Come dicevamo all'inizio, la prima guerra mondiale fu un immane macello, per compiere il quale si sperimentarono quegli strumenti di morte e distruzione indiscriminata destinati poi a diventare il suggello dei conflitti successivi: la barbarie della seconda guerra mondiale, con i suoi oltre sessanta milioni di morti, ebbe origine nei bombardamenti aerei e nelle bombe all'iprite della prima, il napalm del Vietnam e le attuali armi di distruzione di massa non sono che il perfezionamento tecnologico dei gas letali usati dalle grandi democrazie europee sui campi di battaglia tedeschi e francesi, austriaci e italiani, russi e polacchi. Solo il canale della Manica salvò le popolazioni britanniche da quell'oltraggio. Non c'è che dire, una grande prova della superiorità di quella civiltà europea che tanto ci tiene a ostentare le sue radici cristiane!

La guerra è l'indicibile, le sue conseguenze sono un qualcosa che solo l'occhio può comprendere e raccontare, perché non c'è parola che potrebbe descriverne gli effetti con la stessa crudezza. Forte di questa elementare verità, l'anarchico e antimilitarista tedesco Ernst Friedrich pubblicò, nel 1924, un album fotografico intitolato Krieg dem Kriege! (oggi ristampato da Mondadori con il titolo Guerra alla guerra), nelle cui 180 immagini, tremende e impressionanti, era compendiata la barbarie disumana della guerra e delle sue conseguenze tanto sulla società come sui singoli individui. Nella Germania sconvolta dalle recenti distruzioni, e ancora inconsapevole del proprio drammatico futuro, quel libro ebbe un grande successo tanto da vedere in pochi anni 10 successive edizioni. E per un certo tempo sembrò funzionare come un prezioso vaccino. Ma evidentemente il virus della violenza del potere abbatté tutte le difese di un organismo sociale stremato che chiedeva solo pace, e quella oscena miscela di nazionalismo, autoritarismo, violenza, sopraffazione, brigantaggio, che caratterizza la natura degli stati, di tutti gli stati, spinse i popoli nell'avventura della seconda guerra mondiale. E in quelle, successive, che hanno caratterizzato la storia di questi ultimi decenni.

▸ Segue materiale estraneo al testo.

Lemma latest_position_recorded db db' o actor at_ computations outs es calculation c t :
  order_executed db db' o actor at_ computations outs es ->
  (forall a p, (a, p) ∈ position_candidates db calculation -> a < at_) ->
  (c, t) ∈ computations ≫= with_computation -> tg_trip_session_id t = pc_trip_session_id calculation ->
  tg_payout_calculation_id t = pc_id calculation -> co_campaign_id o = pc_campaign_id calculation ->
  latest_daily_rate_position db' calculation = (tg_distance_m_by_day t, tg_amount_by_day t).
Proof.
  intros Hex Hold Hin Htrip Hcalc Hcamp. set (tpos := (_, _)). pose proof Hex as [Hl Ho Hposts Houts Hino Hnd].
  assert (Hint : t ∈ to_target <$> outs)
    by (rewrite Houts, <- with_computation_targets; apply list_elem_of_fmap; by exists (c, t)).
  rewrite <- Houts in Hnd.
  assert (Hnew : (at_, tpos) ∈ position_candidates db' calculation).
  { apply elem_of_app. right. apply list_elem_of_bind. exists (executed_order o actor at_ outs).
    split; [by apply (executed_positions o actor at_ outs calculation t)|].
    unfold executed_orders. rewrite Ho, list_elem_of_In, filter_In, <- list_elem_of_In. cbn.
    rewrite Hcamp, !bool_decide_eq_true_2 by done. split; [|done].
    by apply (elem_of_set_row_same co_id o). }
  destruct (latest_daily_rate_position_invariant db' calculation) as [[a|] Hn]; unfold newest_of in Hn; cbn in Hn.
  - destruct Hn as [Hm Hmax].
    destruct (positions_after _ _ _ _ _ _ _ _ _ _ _ _ _ Hex Hold Hin Htrip Hcalc Hm) as [Hlt|[_ ?]]; [|done].
    specialize (Hmax _ _ Hnew). lia.
  - destruct Hn as [Hn _]. rewrite Hn in Hnew. by apply elem_of_nil in Hnew.
Qed.

(** ** A whole projection *)

#[local] Abbreviation project := (project_campaign_day st_intersects ping_set_digest inputs_digest projection_digest).

Lemma latest_by_trip_lookup rows i calculation :
  latest_by_trip rows !! i = Some calculation -> calculation ∈ rows /\ pc_trip_session_id calculation = i.
Proof.
  unfold latest_by_trip. enough (Hgen : forall m : gmap uuid payout_calculation, foldl (fun m c => <[pc_trip_session_id c := c]> m) m rows !! i = Some calculation ->
    (calculation ∈ rows /\ pc_trip_session_id calculation = i) \/ m !! i = Some calculation).
  { intros Hl. destruct (Hgen _ Hl) as [?|He]; [done|]. by rewrite lookup_empty in He. }
  induction rows as [|c rows IH]; intros m Hl; cbn in Hl; [by right|].
  apply IH in Hl as [[Hin Hi]|Hl]; [left; split; [by right|done]|].
  destruct (decide (pc_trip_session_id c = i)) as [<-|Hne].
  - rewrite lookup_insert_eq in Hl. injection Hl as <-. left. split; [by left|done].
  - rewrite lookup_insert_ne in Hl by done. by right.
Qed.

Lemma day_trips_in db campaign driver d trip :
  trip ∈ day_trips db campaign driver d -> trip ∈ st_trips db /\ trip_driver_profile_id trip = driver
  /\ trip_campaign_id trip = campaign.
Proof.
  unfold day_trips. rewrite stable_sort_perm, list_elem_of_In, filter_In, <- list_elem_of_In. intros [Hin Hb].
  bool_prop. unfold overlapping_trip in *. by bool_prop.
Qed.

(** Each target is of one of the trips, in their order. *)
Lemma targets_sublist db pings d driver calculations trips credited targets :
  targets_of db pings d driver calculations trips credited = Ok targets ->
  (tg_trip_session_id <$> targets) `sublist_of` (trip_id <$> trips).
Proof.
  revert credited targets. induction trips as [|trip trips IH]; intros credited targets Hrun; cbn in Hrun.
  { by injection Hrun as <-. }
  rewrite (fmap_cons trip_id). destruct (calculations !! trip_id trip) as [calculation|].
  - ok_step Hrun as t Ht. ok_step Hrun as rest Hr. injection Hrun as <-. rewrite fmap_cons.
    apply day_target_facts in Ht as (b & cl & Ht). rewrite (tf_trip _ _ _ _ _ _ _ _ _ _ _ Ht).
    apply sublist_skip. by eapply IH.
  - apply sublist_cons. by eapply IH.
Qed.

Lemma compute_facts db pings campaign driver d c :
  compute db pings campaign driver d = Ok c ->
  cm_driver_profile_id c = driver /\ cm_lagos_date c = d
  /\ targets_of db pings d driver (day_calculations db (day_trips db campaign driver d))
       (day_trips db campaign driver d) 0 = Ok (cm_trips c).
Proof.
  unfold compute_payout_day_targets. intros Hrun. do 3 ok_step Hrun. ok_step Hrun as targets Ht.
  by injection Hrun as <-.
Qed.

Lemma targets_in db pings campaign driver d c t :
  compute db pings campaign driver d = Ok c -> t ∈ cm_trips c ->
  exists trip, trip ∈ st_trips db /\ trip_driver_profile_id trip = driver /\ trip_id trip = tg_trip_session_id t.
Proof.
  intros (_ & _ & Hsub%targets_sublist)%compute_facts Ht.
  assert (Hin : tg_trip_session_id t ∈ trip_id <$> day_trips db campaign driver d).
  { eapply elem_of_submseteq; [|by apply sublist_submseteq]. apply list_elem_of_fmap. by exists t. }
  apply list_elem_of_fmap in Hin as (trip & Hid & Hin). apply day_trips_in in Hin as (Hin & Hd & _). by exists trip.
Qed.

Lemma compute_drivers_all db pings campaign d drivers cs :
  compute_drivers st_intersects ping_set_digest inputs_digest db pings campaign d drivers = Ok cs <->
  Forall2 (fun driver c => compute db pings campaign driver d = Ok c) drivers cs.
Proof.
  revert cs. induction drivers as [|driver drivers IH]; intros cs; cbn; split; intros Hrun.
  - by injection Hrun as <-.
  - by inversion Hrun.
  - ok_step Hrun as c Hc. ok_step Hrun as cs' Hcs. injection Hrun as <-. constructor; [done|by apply IH].
  - inversion Hrun as [|? c ? cs' Hc Hcs]; subst. rewrite Hc. apply IH in Hcs. cbn [mbind result_bind]. by rewrite Hcs.
Qed.

(** A trip is corrected once: its driver's computation has it, and no other. *)
Lemma all_targets_nodup db pings campaign d drivers cs :
  Forall2 (fun driver c => compute db pings campaign driver d = Ok c) drivers cs -> NoDup drivers ->
  NoDup (trip_id <$> st_trips db) -> NoDup (tg_trip_session_id <$> all_targets cs).
Proof.
  intros Hall Hnd Htrips. induction Hall as [|driver c drivers cs Hc Hcs IH]; [constructor|].
  apply NoDup_cons in Hnd as [Hnew Hnd]. unfold all_targets in *. cbn. rewrite fmap_app. apply NoDup_app. split_and!.
  - apply compute_facts in Hc as (_ & _ & Hsub%targets_sublist). eapply sublist_NoDup; [|exact Hsub].
    unfold day_trips. rewrite stable_sort_perm. by apply NoDup_fmap_filter.
  - intros i (t & -> & Ht)%list_elem_of_fmap (t' & Hi & Ht')%list_elem_of_fmap.
    apply (targets_in _ _ _ _ _ _ _ Hc) in Ht as (trip & Hin & Hd & Hid).
    apply list_elem_of_join in Ht' as (ts & Ht' & (c' & -> & Hc')%list_elem_of_fmap).
    destruct (Forall2_in_r _ _ _ _ Hcs Hc') as (driver' & Hdr & Hrun).
    apply (targets_in _ _ _ _ _ _ _ Hrun) in Ht' as (trip' & Hin' & Hd' & Hid').
    assert (trip = trip') as <- by (apply (nodup_key_inj trip_id (st_trips db)); [done..|congruence]).
    apply Hnew. congruence.
  - by apply IH.
Qed.

Lemma posts_no_payout at_ order ps es e : posts at_ order ps es -> e ∈ es -> le_entry_type e <> TRIP_PAYOUT.
Proof.
  induction 1 as [|c t ps es Hz Hps IH|c t e' ps es Hz He Hps IH]; intros Hin; [by apply elem_of_nil in Hin|by apply IH|].
  apply elem_of_cons in Hin as [->|Hin]; [|by apply IH]. by apply (differential_facts _ _ _ _ _ He Hz).
Qed.

Lemma payout_entry_same db db' es trip :
  st_ledger db' = st_ledger db ++ es -> (forall e, e ∈ es -> le_entry_type e <> TRIP_PAYOUT) ->
  trip_payout_entry_for_trip db' trip = trip_payout_entry_for_trip db trip.
Proof.
  intros Hl Hes. unfold trip_payout_entry_for_trip. rewrite Hl.
  destruct (find_row _ (st_ledger db)) as [e|] eqn:Hf; [by rewrite (find_row_prefix _ _ _ _ (prefix_app_r _ _ _ (reflexivity _)) Hf)|].
  destruct (find_row _ (_ ++ _)) as [e|] eqn:Hf'; [|done]. apply find_row_Some in Hf' as [Hin Hb].
  apply elem_of_app in Hin as [Hin|Hin].
  - eapply find_row_None in Hf; [|exact Hin]. congruence.
  - apply Hes in Hin. bool_prop. done.
Qed.

(** A calculation belongs to its trip's campaign. *)
Definition calculations_placed (db : payout_store) : Prop :=
  forall calculation trip, calculation ∈ st_calculations db -> trip ∈ st_trips db ->
    pc_trip_session_id calculation = trip_id trip -> pc_campaign_id calculation = trip_campaign_id trip.

(** Every recorded position is older than [at_]. *)
Definition positions_before (db : payout_store) (at_ : Z) : Prop :=
  forall calculation a p, calculation ∈ st_calculations db -> (a, p) ∈ position_candidates db calculation -> a < at_.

La guerra, dunque! Un "incidente" della storia tanto frequente quanto micidiale, che pensavamo dovesse essere bandito dalle cosiddette coscienze democratiche. In nome, perlomeno, di quei brandelli di solidarietà internazionalista e popolare ai quali mostrano di aggrapparsi, in mancanza d'altro, le cattive coscienze dei rivoluzionari d'antan. Ma così non è, a quanto pare, e a ricordarci che l'opposizione alla guerra è la solita manifestazione di quell'estremismo bollato, dagli intelligentissimi marxisti puri ed ortodossi, come malattia infantile del comunismo, ci pensano le "teste pensanti" della nostra bella sinistra nazional popolare, impegnate a dimostrarci, con D'Alema in testa, che se quel pennellone di Kerry ha perso contro Bush, ciò è dovuto alla sua incapacità di smarcarsi dal radicale movimento contro la guerra statunitense ed internazionale. Che è come dire che se Bush è ancora presidente degli Stati Uniti, dobbiamo ringraziare anche i vari Casarini, D'Erme e Agnoletto. 

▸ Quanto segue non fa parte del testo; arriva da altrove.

(* ===== verification/TripData.v ===== *)
(** Rows of the trip tables ([app/models/trip.py]) with their constraints, the
    requests of [app/schemas/trips.py], the columns of assignments the trip
    services read, and the store of the trip services. *)

From S2P Require Import Prelude Eligibility PayoutData DailyRate Ledger Engine Text DisbursementData Crypto Payees.
From stdpp Require Import base list strings gmap.
From Stdlib Require Import ZArith Lia.
#[local] Set Warnings "-register-all".
#[local] Open Scope Z_scope.

(** ** Enumerations *)

Inductive trip_seal_reason := CLIENT_COMPLETE | LATE_DATA_COMPLETE | AUTO_ENDED.
Inductive evidence_scope := SCOPE_MANIFEST | SCOPE_LATE | SCOPE_LATE_DROPPED.
Inductive ping_rejection_code :=
  INVALID_RECORDED_AT | INVALID_ASSIGNMENT_AUTHORITY | INVALID_ACCURACY | INVALID_SPEED | PAY_ALREADY_CALCULATED.
Inductive assignment_status :=
  ASSIGNMENT_OFFERED | ASSIGNMENT_ACCEPTED | ASSIGNMENT_DECLINED | ASSIGNMENT_EXPIRED | ASSIGNMENT_ACTIVE
| ASSIGNMENT_CANCELLED.
Inductive activation_event_type :=
  EVENT_ASSIGNED | EVENT_ACCEPTED | EVENT_DECLINED | EVENT_EXPIRED | EVENT_ACTIVATED | EVENT_DEACTIVATED
| EVENT_CANCELLED | EVENT_COMPLETED.

#[export] Instance trip_seal_reason_eq_dec : EqDecision trip_seal_reason.
Proof. solve_decision. Defined.
#[export] Instance evidence_scope_eq_dec : EqDecision evidence_scope.
Proof. solve_decision. Defined.
#[export] Instance ping_rejection_code_eq_dec : EqDecision ping_rejection_code.
Proof. solve_decision. Defined.
#[export] Instance assignment_status_eq_dec : EqDecision assignment_status.
Proof. solve_decision. Defined.
#[export] Instance activation_event_type_eq_dec : EqDecision activation_event_type.
Proof. solve_decision. Defined.

Definition evidence_scope_value (s : evidence_scope) : string :=
  match s with
  | SCOPE_MANIFEST => "manifest" | SCOPE_LATE => "late" | SCOPE_LATE_DROPPED => "late_dropped"
  end.

Definition rejection_code_value (c : ping_rejection_code) : string :=
  match c with
  | INVALID_RECORDED_AT => "INVALID_RECORDED_AT"
  | INVALID_ASSIGNMENT_AUTHORITY => "INVALID_ASSIGNMENT_AUTHORITY"
  | INVALID_ACCURACY => "INVALID_ACCURACY"
  | INVALID_SPEED => "INVALID_SPEED"
  | PAY_ALREADY_CALCULATED => "PAY_ALREADY_CALCULATED"
  end.

(** ** JSON values as the evidence hashes see them *)

(** A value of a JSON column or request.  A float is the 64 bits of its IEEE 754
    representation, a string its UTF-8 bytes. *)
Inductive cvalue :=
| CNone
| CBool (b : bool)
| CInt (n : Z)
| CFloat (bits : N)
| CStr (s : string)
| CList (items : list cvalue)
| CDict (members : list (string * cvalue)).

(** ** Rows *)

(** The three columns of a signed receipt. *)
Record receipt_columns := ReceiptColumns {
  rc_format_version : option Z;
  rc_key_version : option Z;
  rc_signature : option string
}.

Definition no_receipt : receipt_columns := ReceiptColumns None None None.

#[export] Instance receipt_columns_eq_dec : EqDecision receipt_columns.
Proof. solve_decision. Defined.

(** A row of [trip_sessions]; its first part is what the payout services read. *)
Record trip_row := TripRow {
  tr_session : trip_session;
  tr_started_by_user_id : uuid;
  tr_end_reason : option string;
  tr_evidence_protocol_version : Z;
  tr_manifest_version : option Z;
  tr_manifest_root_sha256 : option string;
  tr_manifest_batch_count : option Z;
  tr_manifest_ping_count : option Z;
  tr_manifest_committed_at : option Z;
  tr_manifest_complete : bool;
  tr_manifest_receipt : receipt_columns;
  tr_adjudicated_at : option Z;
  tr_adjudication_outcome : option string;
  tr_adjudication_receipt : receipt_columns;
  tr_grace_expired_at : option Z;
  tr_sealed_at : option Z;
  tr_seal_reason : option trip_seal_reason;
  tr_updated_at : Z
}.

Definition tr_id (t : trip_row) : uuid := trip_id (tr_session t).
Definition tr_status (t : trip_row) : trip_session_status := trip_status (tr_session t).
Definition tr_verified_at (t : trip_row) : option Z := evidence_manifest_verified_at (tr_session t).

(** One entry of the disposition of a batch. *)
Record sample_result := SampleResult {
  sr_index : Z;
  sr_sequence_number : option Z;
  sr_rejection_code : option ping_rejection_code
}.

#[export] Instance sample_result_eq_dec : EqDecision sample_result.
Proof. solve_decision. Defined.

(** A row of [location_ping_batches].  Of its metadata, which nobody reads, the
    financial cutoff and the number of pings after it. *)
Record ping_batch := PingBatch {
  bt_id : uuid;
  bt_trip_session_id : uuid;
  bt_idempotency_key : string;
  bt_batch_sequence : option Z;
  bt_payload_hash_version : Z;
  bt_payload_hash : string;
  bt_pings_submitted : Z;
  bt_pings_accepted : Z;
  bt_pings_rejected : Z;
  bt_evidence_scope : evidence_scope;
  bt_receipt : receipt_columns;
  bt_receipt_outcome : option string;
  bt_rejection_manifest : option (list sample_result);
  bt_rejection_digest : option string;
  bt_received_at : Z;
  bt_cutoff : option (Z * Z)
}.

(** A row of [trip_evidence_manifest_entries]. *)
Record manifest_entry := ManifestEntry {
  mn_id : uuid;
  mn_trip_session_id : uuid;
  mn_batch_sequence : Z;
  mn_idempotency_key : string;
  mn_payload_hash_version : Z;
  mn_payload_hash : string;
  mn_submitted_count : Z
}.

(** A row of [location_pings] and the batch it came with. *)
Record ping_row {F G : Type} := PingRow {
  pr_batch_id : uuid;
  pr_ping : location_ping (F:=F) G
}.
#[global] Arguments ping_row F G : clear implicits.
#[global] Arguments PingRow {F G}.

"Per essere credibile la sinistra deve misurarsi con l'uso legittimo della forza" ha sentenziato lo skipper di Gallipoli "perché altrimenti lasciamo alla destra la possibilità di cavalcare la paura". E poi, dimostrando di non aver dimenticato le proprie origini staliniste, ha rincarato la dose con il raffinato acume che lo distingue, pontificando su "un radicalismo che una volta avremmo definito piccolo borghese". Che è come dire che non ci si può opporre alla guerra, perché ogni guerra è legittima quando è legittimo il potere che la dichiara, e chi vi si oppone non lo fa in nome di un dovere morale, ma per dare sfogo al proprio snobismo radical-chic. Del resto cos'altro aspettarsi da questo velleitario lanciatore, negli anni della contestazione, di immaginarie bottigliette molotov, e oggi piamente devoto all'aquila argentata regalatagli dal generale americano Wesley Clark ai tempi della condivisa guerra in Kosovo? Se questi sono gli uomini che devono "salvare" il paese dalla deriva berlusconiana, non è che ci toccherà di augurare lunga vita all'ometto con la bandana?